━━━ EXERCISE DATA ━━━
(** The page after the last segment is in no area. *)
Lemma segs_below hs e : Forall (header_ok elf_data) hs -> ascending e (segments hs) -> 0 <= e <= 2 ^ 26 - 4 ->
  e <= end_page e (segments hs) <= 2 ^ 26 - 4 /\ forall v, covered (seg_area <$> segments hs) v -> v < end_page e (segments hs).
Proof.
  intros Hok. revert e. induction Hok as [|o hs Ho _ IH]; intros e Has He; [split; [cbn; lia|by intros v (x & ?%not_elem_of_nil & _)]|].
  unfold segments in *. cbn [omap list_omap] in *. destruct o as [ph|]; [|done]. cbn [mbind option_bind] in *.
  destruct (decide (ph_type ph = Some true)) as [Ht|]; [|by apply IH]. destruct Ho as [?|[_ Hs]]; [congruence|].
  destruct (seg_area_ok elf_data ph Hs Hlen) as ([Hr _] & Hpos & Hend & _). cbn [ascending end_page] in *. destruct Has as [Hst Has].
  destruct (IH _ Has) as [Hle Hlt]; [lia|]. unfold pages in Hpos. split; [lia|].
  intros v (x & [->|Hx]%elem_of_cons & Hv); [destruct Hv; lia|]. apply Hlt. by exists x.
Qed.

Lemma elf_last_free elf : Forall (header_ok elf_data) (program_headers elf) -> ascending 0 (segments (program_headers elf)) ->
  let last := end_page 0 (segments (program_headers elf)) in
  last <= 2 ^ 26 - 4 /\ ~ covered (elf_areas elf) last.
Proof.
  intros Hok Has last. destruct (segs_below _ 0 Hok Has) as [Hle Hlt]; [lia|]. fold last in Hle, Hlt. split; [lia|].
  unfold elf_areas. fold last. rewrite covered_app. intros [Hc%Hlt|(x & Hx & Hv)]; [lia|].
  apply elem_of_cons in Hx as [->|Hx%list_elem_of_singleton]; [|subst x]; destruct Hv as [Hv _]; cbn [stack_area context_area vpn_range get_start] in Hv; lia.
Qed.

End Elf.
━━━
━━━ EXERCISE DATA ━━━
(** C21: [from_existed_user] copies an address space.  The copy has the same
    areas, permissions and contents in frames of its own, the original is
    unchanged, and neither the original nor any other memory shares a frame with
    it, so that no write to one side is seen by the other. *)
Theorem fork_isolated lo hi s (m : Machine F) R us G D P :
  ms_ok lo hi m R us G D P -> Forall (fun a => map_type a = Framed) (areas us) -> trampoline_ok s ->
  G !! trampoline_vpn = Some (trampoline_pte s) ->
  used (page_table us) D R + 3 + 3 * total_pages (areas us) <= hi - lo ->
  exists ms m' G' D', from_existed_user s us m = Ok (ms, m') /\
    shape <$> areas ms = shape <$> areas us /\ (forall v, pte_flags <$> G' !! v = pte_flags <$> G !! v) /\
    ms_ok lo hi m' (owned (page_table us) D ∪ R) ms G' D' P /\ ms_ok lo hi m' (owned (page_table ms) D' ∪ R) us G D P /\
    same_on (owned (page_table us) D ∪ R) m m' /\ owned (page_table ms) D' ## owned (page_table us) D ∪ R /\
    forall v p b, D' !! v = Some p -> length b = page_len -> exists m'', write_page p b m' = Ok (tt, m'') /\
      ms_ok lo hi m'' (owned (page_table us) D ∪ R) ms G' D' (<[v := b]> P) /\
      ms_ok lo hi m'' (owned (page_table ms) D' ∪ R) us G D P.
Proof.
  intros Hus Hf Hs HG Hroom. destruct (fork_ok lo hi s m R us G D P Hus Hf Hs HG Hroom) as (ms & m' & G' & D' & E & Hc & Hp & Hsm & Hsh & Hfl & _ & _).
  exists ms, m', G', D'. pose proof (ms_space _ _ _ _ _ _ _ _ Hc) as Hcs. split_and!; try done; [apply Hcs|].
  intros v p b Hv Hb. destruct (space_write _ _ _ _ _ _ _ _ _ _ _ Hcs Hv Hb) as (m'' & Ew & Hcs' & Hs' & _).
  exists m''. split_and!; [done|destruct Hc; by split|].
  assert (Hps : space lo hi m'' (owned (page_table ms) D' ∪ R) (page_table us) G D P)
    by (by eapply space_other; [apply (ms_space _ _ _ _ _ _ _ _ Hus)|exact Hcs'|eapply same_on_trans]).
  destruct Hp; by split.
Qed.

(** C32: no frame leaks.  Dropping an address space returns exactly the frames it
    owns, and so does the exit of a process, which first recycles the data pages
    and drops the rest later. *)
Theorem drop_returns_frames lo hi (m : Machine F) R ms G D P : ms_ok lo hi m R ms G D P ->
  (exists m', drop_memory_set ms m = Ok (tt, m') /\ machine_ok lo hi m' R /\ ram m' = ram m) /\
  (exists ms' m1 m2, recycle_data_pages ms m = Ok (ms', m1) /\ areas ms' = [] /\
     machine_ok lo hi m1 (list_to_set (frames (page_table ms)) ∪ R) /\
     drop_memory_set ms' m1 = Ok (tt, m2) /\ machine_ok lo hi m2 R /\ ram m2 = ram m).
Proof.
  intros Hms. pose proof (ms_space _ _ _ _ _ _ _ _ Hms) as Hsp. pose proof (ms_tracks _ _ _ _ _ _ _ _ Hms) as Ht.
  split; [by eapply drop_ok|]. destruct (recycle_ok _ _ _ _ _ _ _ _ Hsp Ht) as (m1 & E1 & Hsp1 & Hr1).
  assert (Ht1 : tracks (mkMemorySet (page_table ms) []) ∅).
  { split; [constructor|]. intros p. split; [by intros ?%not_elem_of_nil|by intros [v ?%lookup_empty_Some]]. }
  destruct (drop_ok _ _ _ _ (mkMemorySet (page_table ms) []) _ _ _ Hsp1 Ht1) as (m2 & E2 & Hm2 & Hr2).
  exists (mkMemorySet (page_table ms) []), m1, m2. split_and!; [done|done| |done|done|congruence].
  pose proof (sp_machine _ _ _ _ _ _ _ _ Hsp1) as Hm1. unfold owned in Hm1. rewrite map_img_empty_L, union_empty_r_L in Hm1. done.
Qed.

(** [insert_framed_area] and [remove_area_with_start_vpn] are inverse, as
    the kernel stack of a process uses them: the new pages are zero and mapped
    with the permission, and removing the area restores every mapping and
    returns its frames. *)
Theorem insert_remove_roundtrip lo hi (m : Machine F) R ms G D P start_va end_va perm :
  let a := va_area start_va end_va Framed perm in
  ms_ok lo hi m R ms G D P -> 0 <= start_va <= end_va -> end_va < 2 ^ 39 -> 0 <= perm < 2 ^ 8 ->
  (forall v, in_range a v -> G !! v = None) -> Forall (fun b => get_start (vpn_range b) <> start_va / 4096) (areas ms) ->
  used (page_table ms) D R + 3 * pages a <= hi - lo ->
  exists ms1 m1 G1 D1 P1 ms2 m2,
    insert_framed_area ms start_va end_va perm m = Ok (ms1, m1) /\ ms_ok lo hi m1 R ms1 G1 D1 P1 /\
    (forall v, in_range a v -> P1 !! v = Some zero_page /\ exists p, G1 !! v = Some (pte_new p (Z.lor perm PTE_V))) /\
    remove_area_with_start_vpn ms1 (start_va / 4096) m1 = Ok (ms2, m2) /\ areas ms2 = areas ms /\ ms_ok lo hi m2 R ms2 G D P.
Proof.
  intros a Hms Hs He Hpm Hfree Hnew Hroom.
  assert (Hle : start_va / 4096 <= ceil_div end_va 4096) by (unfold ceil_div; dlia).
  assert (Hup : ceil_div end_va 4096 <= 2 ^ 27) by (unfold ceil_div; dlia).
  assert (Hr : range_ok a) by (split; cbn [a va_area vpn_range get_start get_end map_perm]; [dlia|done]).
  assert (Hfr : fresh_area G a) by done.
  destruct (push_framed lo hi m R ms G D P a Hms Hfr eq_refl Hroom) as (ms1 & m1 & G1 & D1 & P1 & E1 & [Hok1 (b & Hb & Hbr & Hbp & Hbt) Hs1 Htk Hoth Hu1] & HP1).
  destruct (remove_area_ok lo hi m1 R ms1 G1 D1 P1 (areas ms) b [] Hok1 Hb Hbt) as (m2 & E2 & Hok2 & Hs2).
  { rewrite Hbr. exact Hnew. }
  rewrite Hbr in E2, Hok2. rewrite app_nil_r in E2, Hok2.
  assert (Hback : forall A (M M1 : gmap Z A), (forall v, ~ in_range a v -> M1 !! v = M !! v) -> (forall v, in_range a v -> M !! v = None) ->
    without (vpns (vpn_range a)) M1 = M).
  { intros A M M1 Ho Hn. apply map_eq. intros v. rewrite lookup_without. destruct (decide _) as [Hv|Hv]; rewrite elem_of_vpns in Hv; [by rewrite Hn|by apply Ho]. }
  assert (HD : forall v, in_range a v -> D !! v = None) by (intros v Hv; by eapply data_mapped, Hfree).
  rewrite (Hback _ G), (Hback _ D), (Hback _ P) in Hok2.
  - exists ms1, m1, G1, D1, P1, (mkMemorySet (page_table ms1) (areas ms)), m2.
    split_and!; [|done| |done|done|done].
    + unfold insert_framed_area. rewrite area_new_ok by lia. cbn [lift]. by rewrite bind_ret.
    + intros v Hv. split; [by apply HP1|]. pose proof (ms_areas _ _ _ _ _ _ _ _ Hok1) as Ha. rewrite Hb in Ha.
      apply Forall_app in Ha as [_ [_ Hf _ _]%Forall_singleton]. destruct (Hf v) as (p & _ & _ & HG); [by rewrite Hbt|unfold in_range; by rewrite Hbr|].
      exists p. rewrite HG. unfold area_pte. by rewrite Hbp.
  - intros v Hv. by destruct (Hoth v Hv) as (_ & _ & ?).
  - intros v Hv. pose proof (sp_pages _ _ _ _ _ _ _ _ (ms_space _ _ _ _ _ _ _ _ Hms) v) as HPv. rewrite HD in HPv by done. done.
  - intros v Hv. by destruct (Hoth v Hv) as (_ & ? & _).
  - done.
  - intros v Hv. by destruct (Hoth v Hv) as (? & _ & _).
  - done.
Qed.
━━━
━━━ EXERCISE DATA ━━━
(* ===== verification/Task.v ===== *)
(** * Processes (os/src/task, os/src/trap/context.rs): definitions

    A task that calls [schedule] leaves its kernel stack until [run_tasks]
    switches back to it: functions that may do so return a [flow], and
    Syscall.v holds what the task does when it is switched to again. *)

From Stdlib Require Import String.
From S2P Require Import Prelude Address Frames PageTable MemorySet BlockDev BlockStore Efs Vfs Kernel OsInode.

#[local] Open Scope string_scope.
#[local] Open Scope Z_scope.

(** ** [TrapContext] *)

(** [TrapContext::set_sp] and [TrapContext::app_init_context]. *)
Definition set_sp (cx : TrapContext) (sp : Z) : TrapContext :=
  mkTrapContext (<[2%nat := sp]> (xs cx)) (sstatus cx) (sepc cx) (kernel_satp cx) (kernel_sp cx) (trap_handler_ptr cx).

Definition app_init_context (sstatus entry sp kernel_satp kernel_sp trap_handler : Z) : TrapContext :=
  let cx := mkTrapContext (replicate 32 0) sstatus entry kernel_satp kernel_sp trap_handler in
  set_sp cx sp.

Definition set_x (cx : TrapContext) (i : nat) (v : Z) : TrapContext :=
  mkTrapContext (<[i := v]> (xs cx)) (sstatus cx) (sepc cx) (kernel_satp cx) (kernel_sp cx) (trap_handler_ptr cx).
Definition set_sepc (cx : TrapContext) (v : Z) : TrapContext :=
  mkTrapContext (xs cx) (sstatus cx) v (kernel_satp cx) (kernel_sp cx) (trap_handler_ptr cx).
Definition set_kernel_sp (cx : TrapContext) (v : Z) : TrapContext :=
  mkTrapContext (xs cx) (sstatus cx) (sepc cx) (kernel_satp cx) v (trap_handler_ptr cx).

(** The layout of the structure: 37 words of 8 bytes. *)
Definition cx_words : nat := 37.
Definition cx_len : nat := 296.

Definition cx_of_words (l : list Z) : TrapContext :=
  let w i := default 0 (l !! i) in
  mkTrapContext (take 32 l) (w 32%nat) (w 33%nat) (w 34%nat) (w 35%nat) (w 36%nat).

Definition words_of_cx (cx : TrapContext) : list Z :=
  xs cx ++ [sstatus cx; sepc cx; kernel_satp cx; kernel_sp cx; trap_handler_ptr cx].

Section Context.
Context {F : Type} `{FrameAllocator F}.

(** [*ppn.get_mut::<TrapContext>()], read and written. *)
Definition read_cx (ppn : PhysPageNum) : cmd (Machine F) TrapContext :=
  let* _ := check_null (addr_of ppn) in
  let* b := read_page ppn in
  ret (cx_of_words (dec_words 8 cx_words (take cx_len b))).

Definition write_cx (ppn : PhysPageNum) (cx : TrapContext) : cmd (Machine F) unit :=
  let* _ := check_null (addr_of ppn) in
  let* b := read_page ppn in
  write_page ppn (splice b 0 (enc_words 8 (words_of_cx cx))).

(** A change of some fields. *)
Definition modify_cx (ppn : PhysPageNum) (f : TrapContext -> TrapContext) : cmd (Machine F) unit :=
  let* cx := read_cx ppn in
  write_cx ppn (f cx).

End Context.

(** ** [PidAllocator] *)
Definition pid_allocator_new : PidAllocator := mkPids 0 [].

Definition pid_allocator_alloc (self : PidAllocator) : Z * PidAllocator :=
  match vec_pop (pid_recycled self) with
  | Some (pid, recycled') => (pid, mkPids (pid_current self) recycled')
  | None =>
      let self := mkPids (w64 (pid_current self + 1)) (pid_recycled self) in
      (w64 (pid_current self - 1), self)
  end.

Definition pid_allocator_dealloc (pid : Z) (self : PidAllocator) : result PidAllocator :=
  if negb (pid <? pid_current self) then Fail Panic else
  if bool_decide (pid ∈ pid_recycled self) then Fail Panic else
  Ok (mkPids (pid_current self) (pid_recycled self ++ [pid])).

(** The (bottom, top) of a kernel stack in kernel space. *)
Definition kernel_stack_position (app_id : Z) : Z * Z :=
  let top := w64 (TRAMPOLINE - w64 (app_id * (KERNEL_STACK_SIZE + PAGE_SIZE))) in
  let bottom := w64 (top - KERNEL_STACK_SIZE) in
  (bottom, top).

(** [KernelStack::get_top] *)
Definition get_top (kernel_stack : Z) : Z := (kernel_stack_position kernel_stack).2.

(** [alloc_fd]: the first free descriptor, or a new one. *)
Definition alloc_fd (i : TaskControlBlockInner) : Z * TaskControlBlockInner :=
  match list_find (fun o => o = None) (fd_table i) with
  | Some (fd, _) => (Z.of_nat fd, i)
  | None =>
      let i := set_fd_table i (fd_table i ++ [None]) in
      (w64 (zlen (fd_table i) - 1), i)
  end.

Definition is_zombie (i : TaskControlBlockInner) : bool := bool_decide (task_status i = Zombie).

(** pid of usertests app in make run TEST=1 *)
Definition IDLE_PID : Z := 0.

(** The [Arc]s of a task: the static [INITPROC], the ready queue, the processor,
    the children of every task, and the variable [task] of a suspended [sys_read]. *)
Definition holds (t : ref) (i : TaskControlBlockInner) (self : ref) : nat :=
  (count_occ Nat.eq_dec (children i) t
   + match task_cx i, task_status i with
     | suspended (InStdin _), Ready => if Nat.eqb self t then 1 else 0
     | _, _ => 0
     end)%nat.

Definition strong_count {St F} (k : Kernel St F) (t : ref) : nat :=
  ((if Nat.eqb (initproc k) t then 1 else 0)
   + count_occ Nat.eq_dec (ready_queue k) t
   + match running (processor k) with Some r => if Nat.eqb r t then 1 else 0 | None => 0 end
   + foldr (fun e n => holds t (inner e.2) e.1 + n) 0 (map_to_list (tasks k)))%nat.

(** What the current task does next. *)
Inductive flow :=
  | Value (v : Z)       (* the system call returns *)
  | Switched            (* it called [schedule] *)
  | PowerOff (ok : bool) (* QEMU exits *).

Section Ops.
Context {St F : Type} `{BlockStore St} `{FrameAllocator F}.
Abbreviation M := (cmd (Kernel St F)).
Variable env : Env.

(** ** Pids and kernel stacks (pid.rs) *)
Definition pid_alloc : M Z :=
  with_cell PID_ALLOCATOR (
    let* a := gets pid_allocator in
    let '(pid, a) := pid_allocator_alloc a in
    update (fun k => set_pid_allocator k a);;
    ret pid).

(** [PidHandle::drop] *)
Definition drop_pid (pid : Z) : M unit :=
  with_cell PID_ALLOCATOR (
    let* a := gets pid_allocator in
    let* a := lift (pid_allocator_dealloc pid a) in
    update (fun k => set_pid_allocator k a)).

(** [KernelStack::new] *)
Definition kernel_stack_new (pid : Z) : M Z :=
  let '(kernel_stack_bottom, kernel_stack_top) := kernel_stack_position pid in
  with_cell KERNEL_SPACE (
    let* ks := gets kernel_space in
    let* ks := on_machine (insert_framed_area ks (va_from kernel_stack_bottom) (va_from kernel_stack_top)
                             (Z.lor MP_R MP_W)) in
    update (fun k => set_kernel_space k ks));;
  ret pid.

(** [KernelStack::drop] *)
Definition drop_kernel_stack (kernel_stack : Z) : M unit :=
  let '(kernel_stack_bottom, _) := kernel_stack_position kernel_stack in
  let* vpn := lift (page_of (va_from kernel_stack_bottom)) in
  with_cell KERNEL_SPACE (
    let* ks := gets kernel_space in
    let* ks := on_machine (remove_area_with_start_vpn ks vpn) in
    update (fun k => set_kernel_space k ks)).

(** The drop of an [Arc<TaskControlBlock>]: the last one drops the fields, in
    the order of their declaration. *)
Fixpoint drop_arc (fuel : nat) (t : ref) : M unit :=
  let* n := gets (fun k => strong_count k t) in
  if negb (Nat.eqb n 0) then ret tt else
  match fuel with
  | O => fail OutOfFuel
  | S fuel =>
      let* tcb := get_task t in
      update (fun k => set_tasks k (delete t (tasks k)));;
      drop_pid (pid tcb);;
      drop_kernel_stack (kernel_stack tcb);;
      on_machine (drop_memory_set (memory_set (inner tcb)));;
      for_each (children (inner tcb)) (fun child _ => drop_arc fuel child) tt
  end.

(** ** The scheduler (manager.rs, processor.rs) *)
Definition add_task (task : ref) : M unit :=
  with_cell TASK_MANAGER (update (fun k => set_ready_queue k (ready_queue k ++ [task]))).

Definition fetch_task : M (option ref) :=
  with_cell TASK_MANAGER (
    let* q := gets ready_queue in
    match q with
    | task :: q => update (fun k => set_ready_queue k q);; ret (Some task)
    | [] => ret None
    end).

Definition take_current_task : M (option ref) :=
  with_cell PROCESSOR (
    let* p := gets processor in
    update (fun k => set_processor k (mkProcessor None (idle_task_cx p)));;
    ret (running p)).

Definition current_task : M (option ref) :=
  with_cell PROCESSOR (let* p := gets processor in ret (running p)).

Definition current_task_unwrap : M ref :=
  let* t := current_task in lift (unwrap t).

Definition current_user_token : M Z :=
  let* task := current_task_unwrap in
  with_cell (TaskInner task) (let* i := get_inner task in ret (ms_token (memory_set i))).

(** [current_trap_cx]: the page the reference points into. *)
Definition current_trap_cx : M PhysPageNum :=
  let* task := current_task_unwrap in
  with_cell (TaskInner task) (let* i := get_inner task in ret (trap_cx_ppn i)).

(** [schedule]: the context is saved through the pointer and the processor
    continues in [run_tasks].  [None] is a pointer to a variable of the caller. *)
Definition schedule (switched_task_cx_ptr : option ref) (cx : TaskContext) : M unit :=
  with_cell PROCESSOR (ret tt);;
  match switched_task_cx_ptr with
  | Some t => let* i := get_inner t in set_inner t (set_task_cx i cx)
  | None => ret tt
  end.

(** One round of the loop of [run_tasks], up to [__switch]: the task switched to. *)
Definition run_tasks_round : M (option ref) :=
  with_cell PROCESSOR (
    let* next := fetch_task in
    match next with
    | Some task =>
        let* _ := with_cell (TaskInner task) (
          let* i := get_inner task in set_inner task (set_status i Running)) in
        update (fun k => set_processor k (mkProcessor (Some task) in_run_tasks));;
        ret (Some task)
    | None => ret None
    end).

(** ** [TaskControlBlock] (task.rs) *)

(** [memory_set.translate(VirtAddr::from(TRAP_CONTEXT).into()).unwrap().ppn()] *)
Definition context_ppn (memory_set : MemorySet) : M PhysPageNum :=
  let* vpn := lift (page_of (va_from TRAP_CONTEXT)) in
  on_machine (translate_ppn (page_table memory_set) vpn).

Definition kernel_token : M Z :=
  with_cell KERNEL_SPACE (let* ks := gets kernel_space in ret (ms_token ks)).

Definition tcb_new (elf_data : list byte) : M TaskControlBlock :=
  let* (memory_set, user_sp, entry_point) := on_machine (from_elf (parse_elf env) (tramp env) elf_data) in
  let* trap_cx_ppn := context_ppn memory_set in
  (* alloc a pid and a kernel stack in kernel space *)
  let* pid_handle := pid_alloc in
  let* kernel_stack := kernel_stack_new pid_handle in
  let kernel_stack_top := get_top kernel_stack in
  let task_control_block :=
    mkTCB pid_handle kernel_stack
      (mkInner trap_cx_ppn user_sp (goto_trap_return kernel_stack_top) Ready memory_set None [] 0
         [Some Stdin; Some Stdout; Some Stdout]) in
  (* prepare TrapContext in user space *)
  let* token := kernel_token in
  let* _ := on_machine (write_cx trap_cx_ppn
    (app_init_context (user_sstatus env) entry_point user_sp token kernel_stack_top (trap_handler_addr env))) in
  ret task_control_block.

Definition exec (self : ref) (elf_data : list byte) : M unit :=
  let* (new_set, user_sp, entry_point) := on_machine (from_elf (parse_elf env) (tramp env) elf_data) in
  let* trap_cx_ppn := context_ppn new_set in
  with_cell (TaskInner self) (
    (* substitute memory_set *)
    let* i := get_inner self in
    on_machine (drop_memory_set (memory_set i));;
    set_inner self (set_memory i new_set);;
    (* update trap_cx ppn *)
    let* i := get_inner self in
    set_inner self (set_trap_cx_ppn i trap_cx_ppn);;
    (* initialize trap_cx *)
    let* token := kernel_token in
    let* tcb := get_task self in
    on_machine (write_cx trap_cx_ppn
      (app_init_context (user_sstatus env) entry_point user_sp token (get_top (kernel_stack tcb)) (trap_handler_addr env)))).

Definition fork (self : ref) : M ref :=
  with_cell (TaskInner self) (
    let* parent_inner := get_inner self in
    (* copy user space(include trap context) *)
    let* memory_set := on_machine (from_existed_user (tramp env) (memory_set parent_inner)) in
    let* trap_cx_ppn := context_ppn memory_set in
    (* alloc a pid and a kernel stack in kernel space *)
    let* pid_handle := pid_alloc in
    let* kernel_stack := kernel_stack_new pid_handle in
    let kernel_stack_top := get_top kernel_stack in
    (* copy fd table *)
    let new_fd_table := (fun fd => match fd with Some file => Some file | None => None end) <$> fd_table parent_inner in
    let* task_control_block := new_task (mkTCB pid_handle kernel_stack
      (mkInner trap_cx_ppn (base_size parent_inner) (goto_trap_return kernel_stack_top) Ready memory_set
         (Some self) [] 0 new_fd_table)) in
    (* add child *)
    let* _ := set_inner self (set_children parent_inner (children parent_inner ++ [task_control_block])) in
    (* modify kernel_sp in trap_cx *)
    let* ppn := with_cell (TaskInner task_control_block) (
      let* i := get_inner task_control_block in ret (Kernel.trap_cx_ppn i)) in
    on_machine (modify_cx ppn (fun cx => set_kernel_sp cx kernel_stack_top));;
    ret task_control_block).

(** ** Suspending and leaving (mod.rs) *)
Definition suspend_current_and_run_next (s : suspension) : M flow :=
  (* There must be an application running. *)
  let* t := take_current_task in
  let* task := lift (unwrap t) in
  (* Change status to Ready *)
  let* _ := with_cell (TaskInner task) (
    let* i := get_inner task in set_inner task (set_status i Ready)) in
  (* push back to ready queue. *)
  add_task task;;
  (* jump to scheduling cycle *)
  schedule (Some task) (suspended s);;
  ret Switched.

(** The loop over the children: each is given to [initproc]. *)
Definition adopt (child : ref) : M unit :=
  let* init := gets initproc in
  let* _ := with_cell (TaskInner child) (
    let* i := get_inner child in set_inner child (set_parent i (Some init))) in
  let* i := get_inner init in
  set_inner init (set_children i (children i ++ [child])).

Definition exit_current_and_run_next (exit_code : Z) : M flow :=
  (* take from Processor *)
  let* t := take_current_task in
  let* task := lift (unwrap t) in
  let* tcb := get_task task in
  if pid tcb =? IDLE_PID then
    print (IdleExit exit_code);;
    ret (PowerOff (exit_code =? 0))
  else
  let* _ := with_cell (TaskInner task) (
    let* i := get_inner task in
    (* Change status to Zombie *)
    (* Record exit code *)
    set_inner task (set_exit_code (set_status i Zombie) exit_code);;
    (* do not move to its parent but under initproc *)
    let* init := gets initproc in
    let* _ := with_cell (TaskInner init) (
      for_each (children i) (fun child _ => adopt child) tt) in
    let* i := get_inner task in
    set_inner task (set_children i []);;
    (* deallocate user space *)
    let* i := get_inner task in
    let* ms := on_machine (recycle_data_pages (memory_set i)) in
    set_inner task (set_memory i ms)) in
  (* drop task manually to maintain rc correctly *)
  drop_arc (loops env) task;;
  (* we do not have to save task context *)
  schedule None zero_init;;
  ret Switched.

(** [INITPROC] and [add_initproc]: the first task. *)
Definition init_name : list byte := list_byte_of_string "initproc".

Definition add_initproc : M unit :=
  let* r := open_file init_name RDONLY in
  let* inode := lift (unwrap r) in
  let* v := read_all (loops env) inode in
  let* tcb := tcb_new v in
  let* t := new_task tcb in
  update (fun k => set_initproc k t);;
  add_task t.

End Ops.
━━━
### WHAT NEEDS TO BE DONE
Look for the string "PhysPageNum" in the data above and return every line that has it.

### EXERCISE ANSWER
Definition read_cx (ppn : PhysPageNum) : cmd (Machine F) TrapContext :=
Definition write_cx (ppn : PhysPageNum) (cx : TrapContext) : cmd (Machine F) unit :=
Definition modify_cx (ppn : PhysPageNum) (f : TrapContext -> TrapContext) : cmd (Machine F) unit :=
Definition current_trap_cx : M PhysPageNum :=
Definition context_ppn (memory_set : MemorySet) : M PhysPageNum :=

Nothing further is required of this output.